- EXTRACTED INFORMATION
----------
Lemma same_dom s s' : same s s' → dom (threads s') = dom (threads s).
Proof.
  intros HS. apply set_eq. intros t. rewrite !elem_of_dom. split; intros [y Hy].
  - destruct (same_thread_bwd _ _ _ _ HS Hy) as (y' & ? & _). eauto.
  - destruct (same_thread_fwd _ _ _ _ HS Hy) as (y' & ? & _). eauto.
Qed.

Lemma same_current s s' t : same s s' → current s t ↔ current s' t.
Proof.
  intros HS. split; intros (c & x & Hx & Hc).
  - destruct (same_cpu_fwd _ _ _ _ HS Hx) as (x' & ? & Hk & _). exists c, x'. by rewrite Hk.
  - destruct (same_cpu_bwd _ _ _ _ HS Hx) as (x' & ? & Hk & _). exists c, x'. by rewrite <- Hk.
Qed.

Lemma same_listed s s' l y y' : same s s' → tkeep y y' → listed s l y → listed s' l y'.
Proof.
  intros HS (Hk1 & Hk2 & Hk3) Hl. destruct l as [c|c|w|c]; simpl in *.
  - rewrite <- (same_cpu_is_Some s s') by done. by rewrite Hk1, Hk2, Hk3.
  - rewrite <- (same_cpu_is_Some s s') by done. by rewrite Hk1, Hk2.
  - rewrite <- (same_w s s') by done. by rewrite Hk1.
  - destruct Hl as (x & Hx & Hp). destruct (same_cpu_fwd _ _ _ _ HS Hx) as (x' & Hx' & _ & _ & Hk).
    exists x'. split; [done|]. by rewrite Hk, Hk1, Hk2.
Qed.

Lemma same_placed C s s' t y y' : same s s' → placed C s t y → placed C s' t y'.
Proof.
  intros HS [Hl|[(c & x & Hx & Hp)|(c & x & Hx & Hp & Hi)]].
  - by left.
  - right; left. destruct (same_cpu_fwd _ _ _ _ HS Hx) as (x' & Hx' & _ & _ & Hk). exists c, x'. by rewrite Hk.
  - right; right. destruct (same_cpu_fwd _ _ _ _ HS Hx) as (x' & Hx' & Hk & Hk' & _). exists c, x'.
    by rewrite Hk, Hk'.
Qed.

(** What [thread_ok] asks of the thread alone. *)
Definition tgood (y : thread) : Prop := magic y ∧ (t_point y = Exiting → t_proc y = None).

Lemma inv_same X C s s' :
  inv X C s → same s s' → tl s' = tl s →
  (∀ t y y', threads s !! t = Some y → threads s' !! t = Some y' → tgood y → tgood y') →
  (∀ c x x' y y', cpus s !! c = Some x → cpus s' !! c = Some x' → threads s !! c_curthread x = Some y →
     threads s' !! c_curthread x = Some y' → cpu_ok C c x y → cpu_ok C c x' y') →
  inv X C s'.
Proof.
  intros HI HS Htl Hgood Hcpu. split.
  - rewrite Htl, (same_dom _ _ HS). apply (i_rep _ _ _ HI).
  - intros t y' Hy' HX. destruct (same_thread_bwd _ _ _ _ HS Hy') as (y & Hy & Hk).
    destruct (i_thread _ _ _ HI t y Hy HX) as [H1 H2 H3 H4].
    destruct (Hgood t y y' Hy Hy') as (G1 & G2); [done|]. split; try done.
    + by eapply same_placed.
    + destruct H3 as (c & Hc & Hin). exists c. destruct Hk as (_ & -> & _).
      by rewrite <- (same_cpu_is_Some s s').
  - intros t HX. destruct (i_transit _ _ _ HI t HX) as ([y Hy] & H2 & H3). split; [|split; [done|]].
    + destruct (same_thread_fwd _ _ _ _ HS Hy) as (y' & ? & _). eauto.
    + intros c x' Hx'. destruct (same_cpu_bwd _ _ _ _ HS Hx') as (x & Hx & -> & -> & ->). eauto.
  - intros c x' Hx'. destruct (same_cpu_bwd _ _ _ _ HS Hx') as (x & Hx & Hk & _).
    destruct (i_cpu _ _ _ HI c x Hx) as (y & Hy & Hok). rewrite Hk.
    destruct (same_thread_fwd _ _ _ _ HS Hy) as (y' & Hy' & _). eauto.
  - intros l xs t Hl Ht. destruct (i_list _ _ _ HI l xs t Hl Ht) as (y & Hy & Hli).
    destruct (same_thread_fwd _ _ _ _ HS Hy) as (y' & Hy' & Hk). exists y'. split; [done|].
    by eapply same_listed.
  - intros c x' t Hx' Hp. destruct (same_cpu_bwd _ _ _ _ HS Hx') as (x & Hx & _ & _ & Hk).
    rewrite Hk in Hp. destruct (i_hand _ _ _ HI c x t Hx Hp) as (Ho & y & Hy & Hst). split; [done|].
    destruct (same_thread_fwd _ _ _ _ HS Hy) as (y' & Hy' & Hk1 & _). exists y'. by rewrite Hk1.
  - intros c1 c2 x1' x2' t Hx1' Hx2'.
    destruct (same_cpu_bwd _ _ _ _ HS Hx1') as (x1 & Hx1 & _ & _ & ->).
    destruct (same_cpu_bwd _ _ _ _ HS Hx2') as (x2 & Hx2 & _ & _ & ->). by eapply (i_hands _ _ _ HI).
  - destruct (i_lists _ _ _ HI) as [H1 H2]. split.
    + intros c. rewrite <- (same_cpu_is_Some s s') by done. apply H1.
    + intros w. rewrite <- (same_w s s') by done. apply H2.
Qed.

(** The fields of a thread that do not matter. *)
Lemma inv_thread X C s t y y' :
  inv X C s → threads s !! t = Some y → tkeep y y' → (tgood y → tgood y') →
  inv X C (set_threads (<[t := y']> (threads s)) s).
Proof.
  intros HI Ht Hk Hg. eapply inv_same; [done|by eapply same_thread|done|..].
  - intros t1 y1 y1' Hy1. simpl. destruct (decide (t = t1)) as [<-|].
    + rewrite lookup_insert_eq. intros [= <-]. simplify_eq. done.
    + rewrite lookup_insert_ne by done. intros ? ?. by simplify_eq.
  - intros c x x' y1 y1' Hx Hx' Hy1. simpl in *. simplify_eq.
    destruct (decide (t = c_curthread x)) as [->|].
    + rewrite lookup_insert_eq. intros [= <-]. simplify_eq. intros [H1 H2 H3 H4 H5 H6].
      destruct Hk as (Hk1 & Hk2 & Hk3). split; rewrite ?Hk1, ?Hk2, ?Hk3; done.
    + rewrite lookup_insert_ne by done. intros ? ?. by simplify_eq.
Qed.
----------
- TASK
Within the listing above, locate the line containing "inv X C s → same s s' → tl s' = tl s →" and the line containing "by rewrite <- (same_cpu_is_Some s s').". Reproduce those two lines and all lines between them exactly, with nothing added.

- RESPONSE TO THIS EXERCISE
  inv X C s → same s s' → tl s' = tl s →
  (∀ t y y', threads s !! t = Some y → threads s' !! t = Some y' → tgood y → tgood y') →
  (∀ c x x' y y', cpus s !! c = Some x → cpus s' !! c = Some x' → threads s !! c_curthread x = Some y →
     threads s' !! c_curthread x = Some y' → cpu_ok C c x y → cpu_ok C c x' y') →
  inv X C s'.
Proof.
  intros HI HS Htl Hgood Hcpu. split.
  - rewrite Htl, (same_dom _ _ HS). apply (i_rep _ _ _ HI).
  - intros t y' Hy' HX. destruct (same_thread_bwd _ _ _ _ HS Hy') as (y & Hy & Hk).
    destruct (i_thread _ _ _ HI t y Hy HX) as [H1 H2 H3 H4].
    destruct (Hgood t y y' Hy Hy') as (G1 & G2); [done|]. split; try done.
    + by eapply same_placed.
    + destruct H3 as (c & Hc & Hin). exists c. destruct Hk as (_ & -> & _).
      by rewrite <- (same_cpu_is_Some s s').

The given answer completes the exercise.